**EXERCISE INSTRUCTIONS**: Starting at the line that contains "them <- person target ;;" and ending at the line that contains "Definition cmdProfile : C", the lines below are to be given again exactly, with nothing added.

Source records:
☆ ☆ ☆ ☆
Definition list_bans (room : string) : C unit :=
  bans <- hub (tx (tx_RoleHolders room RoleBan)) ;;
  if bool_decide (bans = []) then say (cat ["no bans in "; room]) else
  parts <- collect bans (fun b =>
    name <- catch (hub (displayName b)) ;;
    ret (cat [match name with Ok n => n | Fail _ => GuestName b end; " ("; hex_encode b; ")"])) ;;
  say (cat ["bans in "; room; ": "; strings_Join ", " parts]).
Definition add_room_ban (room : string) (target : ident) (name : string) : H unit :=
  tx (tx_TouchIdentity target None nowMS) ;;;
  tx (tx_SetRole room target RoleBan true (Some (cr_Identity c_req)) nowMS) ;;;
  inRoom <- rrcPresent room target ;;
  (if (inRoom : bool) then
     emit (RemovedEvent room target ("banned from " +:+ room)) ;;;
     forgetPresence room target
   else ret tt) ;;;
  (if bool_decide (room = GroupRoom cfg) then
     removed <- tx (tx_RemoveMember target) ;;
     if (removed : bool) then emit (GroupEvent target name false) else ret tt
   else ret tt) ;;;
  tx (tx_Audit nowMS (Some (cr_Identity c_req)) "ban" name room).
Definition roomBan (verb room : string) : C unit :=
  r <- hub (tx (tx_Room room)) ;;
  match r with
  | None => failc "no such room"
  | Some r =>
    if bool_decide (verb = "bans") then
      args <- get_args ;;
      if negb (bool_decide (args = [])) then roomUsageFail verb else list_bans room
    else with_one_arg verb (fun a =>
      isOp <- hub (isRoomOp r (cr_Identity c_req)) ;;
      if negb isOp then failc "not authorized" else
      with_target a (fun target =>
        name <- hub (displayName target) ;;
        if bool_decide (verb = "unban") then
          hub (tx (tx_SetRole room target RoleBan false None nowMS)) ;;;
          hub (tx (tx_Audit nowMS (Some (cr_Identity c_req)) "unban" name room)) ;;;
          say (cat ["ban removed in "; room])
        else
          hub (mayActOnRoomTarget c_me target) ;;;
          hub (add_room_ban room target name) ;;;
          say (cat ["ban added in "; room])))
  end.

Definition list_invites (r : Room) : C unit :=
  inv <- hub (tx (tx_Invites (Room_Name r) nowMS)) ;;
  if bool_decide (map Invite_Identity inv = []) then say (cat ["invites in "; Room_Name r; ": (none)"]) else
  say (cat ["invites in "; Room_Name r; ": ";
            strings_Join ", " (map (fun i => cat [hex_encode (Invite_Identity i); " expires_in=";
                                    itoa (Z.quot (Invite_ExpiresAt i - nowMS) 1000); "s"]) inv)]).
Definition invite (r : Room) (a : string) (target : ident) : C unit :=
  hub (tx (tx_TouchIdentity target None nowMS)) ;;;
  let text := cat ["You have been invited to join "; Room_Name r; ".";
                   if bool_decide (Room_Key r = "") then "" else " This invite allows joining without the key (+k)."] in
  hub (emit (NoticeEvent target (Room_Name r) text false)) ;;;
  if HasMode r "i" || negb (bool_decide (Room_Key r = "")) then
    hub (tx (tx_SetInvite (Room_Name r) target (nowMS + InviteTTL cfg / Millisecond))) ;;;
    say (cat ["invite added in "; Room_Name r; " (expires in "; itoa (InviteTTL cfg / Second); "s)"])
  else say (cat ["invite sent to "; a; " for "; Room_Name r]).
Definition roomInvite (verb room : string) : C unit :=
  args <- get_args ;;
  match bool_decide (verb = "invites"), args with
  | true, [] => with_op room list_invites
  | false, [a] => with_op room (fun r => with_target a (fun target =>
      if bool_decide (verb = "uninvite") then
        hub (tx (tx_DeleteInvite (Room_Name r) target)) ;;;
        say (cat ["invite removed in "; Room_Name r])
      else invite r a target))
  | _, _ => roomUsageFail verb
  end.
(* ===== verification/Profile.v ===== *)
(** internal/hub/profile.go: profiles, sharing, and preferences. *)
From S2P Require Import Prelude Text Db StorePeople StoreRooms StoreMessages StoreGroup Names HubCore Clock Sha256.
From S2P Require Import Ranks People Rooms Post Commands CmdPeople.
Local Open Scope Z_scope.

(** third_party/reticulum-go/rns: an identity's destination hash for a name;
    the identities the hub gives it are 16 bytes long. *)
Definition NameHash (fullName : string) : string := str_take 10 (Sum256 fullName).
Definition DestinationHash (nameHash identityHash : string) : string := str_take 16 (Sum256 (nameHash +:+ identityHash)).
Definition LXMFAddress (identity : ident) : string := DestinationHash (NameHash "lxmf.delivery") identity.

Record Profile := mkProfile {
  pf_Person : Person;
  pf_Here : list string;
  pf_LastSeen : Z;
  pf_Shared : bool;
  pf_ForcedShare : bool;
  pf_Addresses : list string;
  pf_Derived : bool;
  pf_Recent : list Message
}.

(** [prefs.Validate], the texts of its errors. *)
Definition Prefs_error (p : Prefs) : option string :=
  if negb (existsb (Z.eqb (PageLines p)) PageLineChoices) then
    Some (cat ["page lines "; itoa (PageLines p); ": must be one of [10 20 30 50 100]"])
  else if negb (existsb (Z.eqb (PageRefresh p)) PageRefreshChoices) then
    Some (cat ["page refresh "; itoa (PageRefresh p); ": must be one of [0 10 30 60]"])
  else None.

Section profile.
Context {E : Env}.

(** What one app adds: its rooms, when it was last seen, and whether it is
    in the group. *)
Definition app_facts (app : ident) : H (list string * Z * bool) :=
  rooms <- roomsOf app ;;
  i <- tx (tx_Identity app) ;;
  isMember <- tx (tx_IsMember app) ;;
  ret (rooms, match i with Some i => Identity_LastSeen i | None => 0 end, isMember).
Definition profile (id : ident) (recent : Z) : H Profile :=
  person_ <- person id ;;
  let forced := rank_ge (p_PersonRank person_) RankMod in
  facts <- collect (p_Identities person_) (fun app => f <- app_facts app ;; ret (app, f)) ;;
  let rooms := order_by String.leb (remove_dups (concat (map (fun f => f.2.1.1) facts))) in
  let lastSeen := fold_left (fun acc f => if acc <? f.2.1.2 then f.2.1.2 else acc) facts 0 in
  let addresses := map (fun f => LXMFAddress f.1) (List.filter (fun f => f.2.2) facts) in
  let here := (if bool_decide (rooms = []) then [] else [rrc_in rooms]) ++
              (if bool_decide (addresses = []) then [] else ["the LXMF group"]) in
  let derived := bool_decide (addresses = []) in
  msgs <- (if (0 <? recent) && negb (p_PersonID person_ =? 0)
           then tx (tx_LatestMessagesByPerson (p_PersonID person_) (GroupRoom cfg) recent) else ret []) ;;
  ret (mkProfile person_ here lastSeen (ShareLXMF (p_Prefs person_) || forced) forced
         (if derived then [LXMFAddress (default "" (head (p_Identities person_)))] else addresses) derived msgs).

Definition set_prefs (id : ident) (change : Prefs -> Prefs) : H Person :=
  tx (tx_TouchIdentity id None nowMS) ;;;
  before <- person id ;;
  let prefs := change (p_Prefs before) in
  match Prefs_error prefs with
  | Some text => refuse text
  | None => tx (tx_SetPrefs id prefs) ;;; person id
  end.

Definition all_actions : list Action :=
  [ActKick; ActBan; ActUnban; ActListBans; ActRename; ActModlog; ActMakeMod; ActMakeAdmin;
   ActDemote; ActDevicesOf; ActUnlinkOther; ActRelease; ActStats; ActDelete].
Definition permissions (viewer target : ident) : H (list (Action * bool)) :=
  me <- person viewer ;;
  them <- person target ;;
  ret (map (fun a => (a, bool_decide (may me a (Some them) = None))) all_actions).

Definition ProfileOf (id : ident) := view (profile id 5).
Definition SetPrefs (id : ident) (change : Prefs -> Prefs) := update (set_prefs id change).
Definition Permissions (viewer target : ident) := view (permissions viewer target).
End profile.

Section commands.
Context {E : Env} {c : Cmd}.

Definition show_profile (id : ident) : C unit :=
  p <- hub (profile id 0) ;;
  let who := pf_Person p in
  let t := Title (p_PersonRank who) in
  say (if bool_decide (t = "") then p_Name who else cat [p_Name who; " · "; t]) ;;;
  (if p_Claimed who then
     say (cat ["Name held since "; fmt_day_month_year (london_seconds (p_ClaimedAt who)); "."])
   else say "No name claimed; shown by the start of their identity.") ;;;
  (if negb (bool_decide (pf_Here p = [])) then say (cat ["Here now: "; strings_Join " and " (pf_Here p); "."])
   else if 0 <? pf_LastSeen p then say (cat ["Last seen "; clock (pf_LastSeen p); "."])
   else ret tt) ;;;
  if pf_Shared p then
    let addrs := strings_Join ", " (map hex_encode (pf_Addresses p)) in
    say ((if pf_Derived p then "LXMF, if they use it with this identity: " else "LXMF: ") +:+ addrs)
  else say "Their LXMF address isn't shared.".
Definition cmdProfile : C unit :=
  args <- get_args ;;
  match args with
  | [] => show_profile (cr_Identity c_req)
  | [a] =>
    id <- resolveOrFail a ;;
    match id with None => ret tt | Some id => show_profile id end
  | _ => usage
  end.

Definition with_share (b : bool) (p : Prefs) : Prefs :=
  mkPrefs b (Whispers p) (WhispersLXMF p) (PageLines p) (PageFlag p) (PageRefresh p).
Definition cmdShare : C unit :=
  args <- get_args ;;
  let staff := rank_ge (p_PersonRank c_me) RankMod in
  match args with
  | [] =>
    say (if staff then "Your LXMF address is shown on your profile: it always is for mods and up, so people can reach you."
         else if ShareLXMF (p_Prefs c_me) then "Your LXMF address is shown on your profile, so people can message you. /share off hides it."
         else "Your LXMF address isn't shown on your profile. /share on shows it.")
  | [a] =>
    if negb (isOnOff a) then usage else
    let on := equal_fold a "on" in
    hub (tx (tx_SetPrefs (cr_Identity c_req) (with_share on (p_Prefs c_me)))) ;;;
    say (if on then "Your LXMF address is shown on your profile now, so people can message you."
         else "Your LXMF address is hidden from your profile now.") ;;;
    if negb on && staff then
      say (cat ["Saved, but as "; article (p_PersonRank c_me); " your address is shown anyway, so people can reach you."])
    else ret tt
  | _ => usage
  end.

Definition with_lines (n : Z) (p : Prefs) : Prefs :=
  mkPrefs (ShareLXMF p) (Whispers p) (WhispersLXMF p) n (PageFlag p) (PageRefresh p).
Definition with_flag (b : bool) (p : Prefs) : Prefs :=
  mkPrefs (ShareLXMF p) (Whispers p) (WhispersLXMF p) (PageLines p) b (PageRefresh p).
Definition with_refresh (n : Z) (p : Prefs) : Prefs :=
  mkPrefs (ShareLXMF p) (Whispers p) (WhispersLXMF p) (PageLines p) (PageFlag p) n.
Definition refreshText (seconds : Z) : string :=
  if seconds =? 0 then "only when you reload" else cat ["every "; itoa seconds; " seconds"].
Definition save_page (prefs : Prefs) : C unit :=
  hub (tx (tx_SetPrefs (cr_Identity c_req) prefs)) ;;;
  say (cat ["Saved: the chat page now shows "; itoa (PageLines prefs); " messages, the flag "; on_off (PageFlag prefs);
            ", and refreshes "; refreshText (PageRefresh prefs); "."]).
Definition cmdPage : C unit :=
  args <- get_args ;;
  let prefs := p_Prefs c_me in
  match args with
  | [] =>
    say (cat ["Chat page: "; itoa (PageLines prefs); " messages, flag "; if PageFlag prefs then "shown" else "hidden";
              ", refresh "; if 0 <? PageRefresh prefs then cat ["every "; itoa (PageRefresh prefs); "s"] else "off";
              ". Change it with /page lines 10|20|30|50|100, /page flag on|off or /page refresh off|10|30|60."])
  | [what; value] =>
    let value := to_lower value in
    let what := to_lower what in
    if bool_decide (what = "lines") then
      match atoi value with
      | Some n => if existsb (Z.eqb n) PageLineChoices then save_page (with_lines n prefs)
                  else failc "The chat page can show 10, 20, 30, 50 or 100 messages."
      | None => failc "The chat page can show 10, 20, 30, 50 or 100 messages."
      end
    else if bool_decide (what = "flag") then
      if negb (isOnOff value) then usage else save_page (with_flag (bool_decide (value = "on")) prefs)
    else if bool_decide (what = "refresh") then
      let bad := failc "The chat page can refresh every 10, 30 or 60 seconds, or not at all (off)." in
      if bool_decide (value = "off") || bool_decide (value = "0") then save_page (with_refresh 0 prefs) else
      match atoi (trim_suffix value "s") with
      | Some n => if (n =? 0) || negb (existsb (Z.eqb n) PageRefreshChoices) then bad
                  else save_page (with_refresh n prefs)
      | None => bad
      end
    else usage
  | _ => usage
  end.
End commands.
☆ ☆ ☆ ☆
**PROBLEM SOLUTION**:
  them <- person target ;;
  ret (map (fun a => (a, bool_decide (may me a (Some them) = None))) all_actions).

Definition ProfileOf (id : ident) := view (profile id 5).
Definition SetPrefs (id : ident) (change : Prefs -> Prefs) := update (set_prefs id change).
Definition Permissions (viewer target : ident) := view (permissions viewer target).
End profile.

Section commands.
Context {E : Env} {c : Cmd}.

Definition show_profile (id : ident) : C unit :=
  p <- hub (profile id 0) ;;
  let who := pf_Person p in
  let t := Title (p_PersonRank who) in
  say (if bool_decide (t = "") then p_Name who else cat [p_Name who; " · "; t]) ;;;
  (if p_Claimed who then
     say (cat ["Name held since "; fmt_day_month_year (london_seconds (p_ClaimedAt who)); "."])
   else say "No name claimed; shown by the start of their identity.") ;;;
  (if negb (bool_decide (pf_Here p = [])) then say (cat ["Here now: "; strings_Join " and " (pf_Here p); "."])
   else if 0 <? pf_LastSeen p then say (cat ["Last seen "; clock (pf_LastSeen p); "."])
   else ret tt) ;;;
  if pf_Shared p then
    let addrs := strings_Join ", " (map hex_encode (pf_Addresses p)) in
    say ((if pf_Derived p then "LXMF, if they use it with this identity: " else "LXMF: ") +:+ addrs)
  else say "Their LXMF address isn't shared.".
Definition cmdProfile : C unit :=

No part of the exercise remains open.